The faculty union ran its own numbers, compared them to the administration’s budget, and created a balanced budget that retains all instructional programs. The union’s data show that philosophy and religion bring in approximately $337,000 each year, according to faculty member Adrienne Mitchell.
“So there’s no accounting in the administrator’s budget for the lost revenue,” Mitchell says.
Both Spilde and Pryor say lost tuition revenue calculations are included in the budget. They couldn’t, however, point to the figures in the budget and referred Eugene Weekly to Brian Kelly, LCC’s vice president of student services.
Kelly did not provide specific lost-tuition revenue figures. He forwarded an unsigned email from the budget office that reads: “The college is projecting a net zero change to enrollment in 2017-2018. Any lost enrollment from program reductions will be offset by increased enrollment in career technical, transfer, and online courses through intentional program growth in these areas.”
Board chair Pryor says she is not convinced by the faculty union’s budget.
“I’m not persuaded. I’m simply not persuaded,” she says.
Spilde says the faculty union’s budget cut 40 percent of managers, and neither she nor the board sees that as a “reasonable approach” to balancing the budget.
Administrative bloat at Lane has increased over the last decade. Beginning with the recession in 2008, the college had 55 managers compared to 235 contracted faculty and 168 part-time faculty. In 2016, the number of managers increased to 63 managers compared to a decline of contracted faculty to 212. The number of part-time positions increased to 189 during that time period.
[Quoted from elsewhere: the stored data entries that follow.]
(* ===== verification/App.v ===== *)
(** * App: the [App] component and its handlers

    [AppState] is the four state cells of [App] ([App.tsx], lines 19-26).
    [World] adds what the program does not hold in a variable but its
    behaviour depends on: the activations of [handleSendMessage] suspended
    at an [await] ([inflight], by activation number), the requests handed
    to [fetch] ([sent]), the console, and the number of clock reads made.

    [handleSendMessage] (lines 28-82) is an async function with two awaits.
    It is modelled as the three segments that run to completion:
    [handleSendMessage] up to [await fetch(...)], [after_fetch] from there
    to [await response.json()], [after_json] from there to the end, the
    last two inside the [try] whose handler is [catch_block] (lines 69-81).
    The first segment reads the state of the render it was created in; the
    model reads the current state, which is the same whenever a render
    separates two events, as React guarantees for discrete events.

    [setMessages] is always called with an updater function, so it acts on
    the latest history whatever the handler captured.

    [step] runs one event: a user action or the settling of a promise an
    activation waits on.  [run] runs a list of events. *)

From S2P Require Import Prelude Decimal JsValue Config Wire Message.

Record AppState : Type := mkApp {
  topology : Topology;
  models : list LLMModel;
  messages : list Message;
  isConfigOpen : bool;
}.

#[export] Instance AppState_eq_dec : EqDecision AppState.
Proof. solve_decision. Defined.

(** The initial values of the four [useState] cells. *)
Definition initial_app : AppState := mkApp initial_topology initial_models [] true.

(** Where a suspended activation waits: at [await fetch(...)] (line 42) or
    at [await response.json()] (line 58). *)
Inductive Phase : Type := AwaitFetch | AwaitJson.

#[export] Instance Phase_eq_dec : EqDecision Phase.
Proof. solve_decision. Defined.

Record World : Type := mkWorld {
  app : AppState;
  inflight : gmap nat Phase;
  calls : nat;
  sent : list Request;
  console : list (string * JsError);
  reads : nat;
}.

#[export] Instance World_eq_dec : EqDecision World.
Proof. solve_decision. Defined.

Definition initial_world : World := mkWorld initial_app ∅ 0 [] [] 0.

(** Field updates. *)
Definition with_topology (t : Topology) (a : AppState) : AppState :=
  mkApp t (models a) (messages a) (isConfigOpen a).
Definition with_models (ms : list LLMModel) (a : AppState) : AppState :=
  mkApp (topology a) ms (messages a) (isConfigOpen a).
Definition with_messages (f : list Message → list Message) (a : AppState) : AppState :=
  mkApp (topology a) (models a) (f (messages a)) (isConfigOpen a).
Definition with_isConfigOpen (b : bool) (a : AppState) : AppState :=
  mkApp (topology a) (models a) (messages a) b.

Definition on_app (f : AppState → AppState) (w : World) : World :=
  mkWorld (f (app w)) (inflight w) (calls w) (sent w) (console w) (reads w).
Definition on_inflight (f : gmap nat Phase → gmap nat Phase) (w : World) : World :=
  mkWorld (app w) (f (inflight w)) (calls w) (sent w) (console w) (reads w).
Definition on_calls (f : nat → nat) (w : World) : World :=
  mkWorld (app w) (inflight w) (f (calls w)) (sent w) (console w) (reads w).
Definition on_sent (f : list Request → list Request) (w : World) : World :=
  mkWorld (app w) (inflight w) (calls w) (f (sent w)) (console w) (reads w).
Definition on_console (f : list (string * JsError) → list (string * JsError))
    (w : World) : World :=
  mkWorld (app w) (inflight w) (calls w) (sent w) (f (console w)) (reads w).
Definition on_reads (f : nat → nat) (w : World) : World :=
  mkWorld (app w) (inflight w) (calls w) (sent w) (console w) (f (reads w)).

(** What the user and the network can do to the program. *)
Inductive Event : Type :=
| EvSend (content : string)
| EvFetch (x : nat) (outcome : Settled Response)
| EvJson (x : nat) (outcome : Settled JsValue)
| EvTopology (t : Topology)
| EvModels (ms : list LLMModel)
| EvToggleConfig.

#[export] Instance Event_eq_dec : EqDecision Event.
Proof. solve_decision. Defined.

Section handlers.
(** The clock: the k-th read returns [now k]. *)
Context (now : nat → N).

Notation Js := (Eff World JsError).

(** [Date.now()] *)
Definition Date_now : Js N :=
  λ w, (inr (now (reads w)), on_reads S w).

(** [new Date()], as its time value. *)
Definition new_Date : Js N := Date_now.

Definition setTopology (t : Topology) : Js unit := modify (on_app (with_topology t)).
Definition setModels (ms : list LLMModel) : Js unit := modify (on_app (with_models ms)).
Definition setMessages (f : list Message → list Message) : Js unit :=
  modify (on_app (with_messages f)).
Definition setIsConfigOpen (b : bool) : Js unit := modify (on_app (with_isConfigOpen b)).

(** [console.error(label, error)] *)
Definition console_error (label : string) (error : JsError) : Js unit :=
  modify (on_console (λ log, log ++ [(label, error)])).

(** The call of [fetch]: the request leaves. *)
Definition fetch (request : Request) : Js unit :=
  modify (on_sent (λ rs, rs ++ [request])).

(** [await]: activation [x] is suspended in phase [p]. *)
Definition await (x : nat) (p : Phase) : Js unit :=
  modify (on_inflight (insert x p)).

(** A settled promise resumes its activation with a value or a throw. *)
Definition settled {A} (outcome : Settled A) : Js A :=
  match outcome with inl e => throw e | inr a => eret a end.

(** Lines 69-81. *)
Definition catch_block (error : JsError) : Js unit :=
  console_error "Error calling MAIRE backend:" error ;;
  t <- Date_now ;;
  date <- new_Date ;;
  setMessages (λ prev, prev ++ [errorMessage t date error]).

(** Lines 28-52: from the call to the first [await]. *)
Definition handleSendMessage (content : string) : Js unit :=
  t <- Date_now ;;
  date <- new_Date ;;
  setMessages (λ prev, prev ++ [userMessage t date content]) ;;
  enabled <- gets (λ w, enabledModels (models (app w))) ;;
  topo <- gets (λ w, topology (app w)) ;;
  x <- gets calls ;;
  modify (on_calls S) ;;
  try_catch
    (fetch (run_request content topo enabled) ;;
     await x AwaitFetch)
    catch_block.

(** Lines 42-58: from the settling of [fetch] to the second [await]. *)
Definition after_fetch (x : nat) (outcome : Settled Response) : Js unit :=
  try_catch
    (response <- settled outcome ;;
     (if negb (ok response) then throw (http_error response) else eret tt) ;;
     await x AwaitJson)
    catch_block.

(** Lines 58-68: from the settling of [response.json()] to the end. *)
Definition after_json (outcome : Settled JsValue) : Js unit :=
  try_catch
    (data <- settled outcome ;;
     t <- Date_now ;;
     final_response <- settled (get_prop data "final_response") ;;
     date <- new_Date ;;
     header_stack <- settled (get_prop data "header_stack") ;;
     setMessages (λ prev, prev ++ [assistantMessage t date final_response header_stack]))
    catch_block.

(** Line 88: [() => setIsConfigOpen(!isConfigOpen)]. *)
Definition onToggleConfig : Js unit :=
  b <- gets (λ w, isConfigOpen (app w)) ;;
  setIsConfigOpen (negb b).

(** The activation leaves the wait list when it is resumed. *)
Definition resume (x : nat) (w : World) : World := on_inflight (delete x) w.

(** One event.  A settling is an event of the program only for an
    activation that waits for it. *)
Definition step (w : World) (ev : Event) : option World :=
  match ev with
  | EvSend content => Some (exec (handleSendMessage content) w)
  | EvFetch x outcome =>
      match inflight w !! x with
      | Some AwaitFetch => Some (exec (after_fetch x outcome) (resume x w))
      | _ => None
      end
  | EvJson x outcome =>
      match inflight w !! x with
      | Some AwaitJson => Some (exec (after_json outcome) (resume x w))
      | _ => None
      end
  | EvTopology t => Some (exec (setTopology t) w)
  | EvModels ms => Some (exec (setModels ms) w)
  | EvToggleConfig => Some (exec onToggleConfig w)
  end.

Fixpoint run (w : World) (evs : list Event) : option World :=
  match evs with
  | [] => Some w
  | ev :: evs' =>
      match step w ev with
      | Some w' => run w' evs'
      | None => None
      end
  end.

End handlers.

(** What [App] hands to its children (lines 84-108). *)
Record View : Type := mkView {
  header_isConfigOpen : bool;
  panel_isOpen : bool;
  panel_topology : Topology;
  panel_models : list LLMModel;
  chat_messages : list Message;
  chat_topology : Topology;
  chat_activeModels : nat;
}.

Definition render (a : AppState) : View :=
  mkView (isConfigOpen a) (isConfigOpen a) (topology a) (models a)
    (messages a) (topology a) (activeModels (models a)).

(** A clock for the examples: it starts at a date of November 2024 and
    advances ten milliseconds between two reads. *)
Definition example_clock (k : nat) : N := (1731067200000 + 10 * N.of_nat k)%N.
Borrowdale says the budget does not include any real cuts in management. “Managers went up during the boom times and have stayed steady despite a big drop in enrollment — so you’ve got few students, fewer full-time faculty, but for some reason you need more managers?”
LCC is facing scrutiny for its restructuring methods of contracted faculty — raising concerns regarding potential contract violations.
“In this case they are actually laying someone off so they can hire more part time faculty because of the cheaper rate,” Borrowdale says. “And that to me is an incredibly immoral act, and I use that word because it’s one of the subjects that philosophers teach of course is morality and ethics. I think the college needs to take a philosophy class in ethics.”